_Try it_. Your output should be the lines from the start of the data through the line containing "Theorem new_onlyreturnexisting_false", exactly and nothing more.

[Saved data entries]
=== Begin Enclosure ===
(** C10.  A newAccount request whose payload has the entry
    [onlyreturnexisting] with a false value is answered with code 400, error
    [userActionRequired] and detail "onlyReturnExisting must be true"; the
    registration path is not entered and the state is returned as it was. *)
Theorem new_onlyreturnexisting_false
        (content : string) (w : World) (m d : option string)
        (protected payload : dict) (an : option string) (flag : json) :
  check content true (dbstore w) = (200, m, d, protected, payload, an) ->
  lookup "onlyreturnexisting" payload = Some flag ->
  truthy flag = false ->
  new server_name content w =
  Ok (error_response 400 "urn:ietf:params:acme:error:userActionRequired"
        (Some "onlyReturnExisting must be true"), w).
Proof.
  intros Hcheck Hflag Hfalse. unfold new. rewrite Hcheck. simpl.
  rewrite (has_key_lookup _ _ _ Hflag).
  unfold onlyreturnexisting. rewrite (getitem_lookup _ _ _ Hflag). simpl.
  rewrite Hfalse. reflexivity.
Qed.

(** C2, as the code has it.  A newAccount request whose payload has the
    entry [onlyreturnexisting] with a true value is answered from the key
    embedded in the protected header, by its RSA modulus: without [jwk] the
    answer is 400 [malformed] ("jwk structure missing"), with a key object
    without [n] it is 400 [malformed] ("n value missing"); otherwise the
    account table is searched for the modulus [n], and the answer is code
    200 with the [Location] of the account found, or 400
    [accountDoesNotExist].  In every case the state is returned as it was:
    no account is created. *)
Theorem new_onlyreturnexisting_by_modulus
        (content : string) (w : World) (m d : option string)
        (protected payload : dict) (an : option string) (flag : json)
        (key : option dict) :
  check content true (dbstore w) = (200, m, d, protected, payload, an) ->
  lookup "onlyreturnexisting" payload = Some flag ->
  truthy flag = true ->
  lookup "jwk" protected = option_map JDict key ->
  new server_name content w =
  Ok (match key with
      | None =>
          error_response 400 "urn:ietf:params:acme:error:malformed"
            (Some "jwk structure missing")
      | Some jwk =>
          match lookup "n" jwk with
          | None =>
              error_response 400 "urn:ietf:params:acme:error:malformed"
                (Some "n value missing")
          | Some n =>
              match Store.account_lookup "modulus" n (dbstore w) with
              | Some r => existing_response server_name (row_name r)
              | None =>
                  error_response 400
                    "urn:ietf:params:acme:error:accountDoesNotExist" None
              end
          end
      end, w).
Proof.
  intros Hcheck Hflag Htrue Hkey. unfold new. rewrite Hcheck. simpl.
  rewrite (has_key_lookup _ _ _ Hflag).
  unfold onlyreturnexisting. rewrite (getitem_lookup _ _ _ Hflag). simpl.
  rewrite Htrue. unfold has_key, getitem. rewrite Hkey.
  destruct key as [ jwk | ]; simpl; [ | reflexivity ].
  unfold has_key, getitem.
  destruct (lookup "n" jwk) as [ n | ]; simpl; [ | reflexivity ].
  destruct (Store.account_lookup "modulus" n (dbstore w)); reflexivity.
Qed.
Lemma create_clients_events (P : event -> Prop)
    (service_names : list string) (node_names : list NodeName) :
  (forall k, In k node_names -> has_service service_names k = true ->
     P (EvCreateClient (service_of k))) ->
  exists clients,
    create_clients service_names node_names 0 [] 
    = (map (fun k => EvCreateClient (service_of k))
           (List.filter (has_service service_names) node_names), Ok clients)
    /\ Forall P (fst (create_clients service_names node_names 0 []))
    /\ NoDup (Dict.keys clients)
    /\ (forall k c, In (k, c) clients ->
          In k node_names /\ has_service service_names k = true
          /\ client_service_name c = service_of k).
Proof.
  intros HP.
  assert (clients_ok 0 (@nil (NodeName * Client))) as Hok0.
  { repeat split; try constructor; simpl; intros; contradiction. }
  destruct (create_clients_spec service_names node_names Hok0)
    as (clients & next_id & Heq & Hok & Hkeys).
  exists clients. split; [exact Heq|]. rewrite Heq. simpl.
  split; [|split].
  - apply Forall_forall. intros e He. apply in_map_iff in He.
    destruct He as (k & <- & Hk). apply filter_In in Hk. now apply HP.
  - apply Hok.
  - intros k c Hin.
    assert (In k (Dict.keys clients)) as Hk.
    { unfold Dict.keys. apply in_map_iff. now exists (k, c). }
    apply Hkeys in Hk. destruct Hk as [[]|[Hk Hs]].
    split; [exact Hk|]. split; [exact Hs|].
    destruct Hok as (_ & _ & _ & Hsvc). now apply Hsvc.
Qed.

Lemma dispatch_ready_events (P : event -> Prop) (args : Args) (round : nat)
    (clients : Dict.dict NodeName Client) (pending : list NodeName)
    (futures : Dict.dict NodeName Future) :
  (forall k c, In (k, c) clients ->
     P (EvServiceIsReady c (service_is_ready w c round))
     /\ P (EvCallAsync c (build_request args))) ->
  Forall P (fst (dispatch_ready w args round clients pending futures)).
Proof.
  intros HP. revert futures.
  induction pending as [|k rest IH]; intros futures; [constructor|].
  rewrite dispatch_ready_cons.
  destruct (Dict.get node_eqb clients k) as [c|] eqn:Hget; [|constructor].
  apply (@get_some_in _ _ node_eqb node_eqb_eq) in Hget. destruct (HP _ _ Hget) as [H1 H2].
  rewrite bindM_emit. cbn [fst]. constructor; [exact H1|].
  destruct (service_is_ready w c round); [|apply IH].
  rewrite bindM_emit. cbn [fst]. constructor; [exact H2|apply IH].
Qed.

Lemma dispatch_loop_events (P : event -> Prop) (args : Args)
    (clients : Dict.dict NodeName Client) :
  (forall k c r, In (k, c) clients ->
     P (EvServiceIsReady c (service_is_ready w c r))
     /\ P (EvCallAsync c (build_request args))) ->
  P EvSpinOnce ->
  forall fuel round futures,
    Forall P (fst (dispatch_loop w fuel round args clients futures)).
Proof.
  intros HP Hspin. induction fuel as [|fuel IH]; intros round futures;
    [constructor|].
  rewrite dispatch_loop_step, bindM_fst. apply Forall_app. split.
  - apply dispatch_ready_events. intros k c Hin. now apply (HP k).
  - destruct (snd (dispatch_ready w args round clients
                     (pending_of clients futures) futures)) as [fs|e|];
      [|constructor..].
    destruct (Nat.eqb (List.length fs) (List.length clients)); [constructor|].
    rewrite bindM_emit. cbn [fst]. constructor; [exact Hspin|apply IH].
Qed.

Lemma wait_for_responses_ok (futures : Dict.dict NodeName Future) :
  wait_for_responses futures
  = (map (@EvSpinUntilFutureComplete) (Dict.values futures), Ok tt).
Proof.
  unfold wait_for_responses. rewrite for_each_all_ok.
  - reflexivity.
  - intros f _. now eexists.
Qed.

Lemma print_names_events (P : event -> Prop) (param_type : bool)
    (m : Dict.dict string string) (l : list string) :
  (forall name, param_type = false -> P (EvStdout (Item name))) ->
  (forall name t, param_type = true -> P (EvStdout (TypedItem name t))) ->
  Forall P (fst (print_names (NodeName:=NodeName) param_type m l)).
Proof.
  intros Hitem Htyped. unfold print_names. apply for_each_events.
  intros name _.
  destruct param_type; [|repeat constructor; now apply Hitem].
  destruct (Dict.get String.eqb m name); repeat constructor.
  now apply Htyped.
Qed.

Lemma report_node_events (P : event -> Prop) (args : Args)
    (regex_filter : option Pattern) (futures : Dict.dict NodeName Future)
    (node_name : NodeName) :
  (truthy (args_node_name args) = false ->
   P (EvStdout (Header (full_name node_name)))) ->
  (forall name, args_param_type args = false -> P (EvStdout (Item name))) ->
  (forall name t, args_param_type args = true ->
     P (EvStdout (TypedItem name t))) ->
  (forall line, P (EvStderr line)) ->
  (forall l, args_param_type args = true ->
     P (EvDescribeParameters (full_name node_name) l)) ->
  Forall P (fst (report_node w args regex_filter futures node_name)).
Proof.
  intros Hhead Hitem Htyped Herr Hdesc.
  destruct (Dict.get node_eqb futures node_name) as [future|] eqn:Hget.
  2:{ unfold report_node. rewrite Hget. constructor. }
  destruct (future_result (future_state w future)) as [response|] eqn:Hres.
  - rewrite (report_node_completed w args regex_filter futures node_name
               Hget Hres).
    cbv zeta. simpl fst. apply Forall_app. split; [|apply Forall_app; split].
    + unfold header_events, header_shown.
      destruct (truthy (args_node_name args)); [constructor|].
      destruct (nonempty _); repeat constructor. now apply Hhead.
    + unfold describe_events.
      destruct (args_param_type args) eqn:Hpt; repeat constructor.
      now apply Hdesc.
    + now apply print_names_events.
  - rewrite (report_node_failed w args regex_filter futures node_name
               Hget Hres).
    repeat constructor. apply Herr.
Qed.

Lemma print_responses_events (P : event -> Prop) (args : Args)
    (regex_filter : option Pattern) (futures : Dict.dict NodeName Future) :
  (forall k, truthy (args_node_name args) = false ->
     In k (Dict.keys futures) -> P (EvStdout (Header (full_name k)))) ->
  (forall name, args_param_type args = false -> P (EvStdout (Item name))) ->
  (forall name t, args_param_type args = true ->
     P (EvStdout (TypedItem name t))) ->
  (forall line, P (EvStderr line)) ->
  (forall k l, args_param_type args = true -> In k (Dict.keys futures) ->
     P (EvDescribeParameters (full_name k) l)) ->
  Forall P (fst (print_responses w args regex_filter futures)).
Proof.
  intros Hhead Hitem Htyped Herr Hdesc. unfold print_responses.
  apply for_each_events.
  intros k Hk. apply sorted_keys_in in Hk.
  apply report_node_events; try assumption.
  - intros Ht. now apply Hhead.
  - intros l Hpt. now apply Hdesc.
Qed.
=== End Enclosure ===
_Task response_.
(** C10.  A newAccount request whose payload has the entry
    [onlyreturnexisting] with a false value is answered with code 400, error
    [userActionRequired] and detail "onlyReturnExisting must be true"; the
    registration path is not entered and the state is returned as it was. *)
Theorem new_onlyreturnexisting_false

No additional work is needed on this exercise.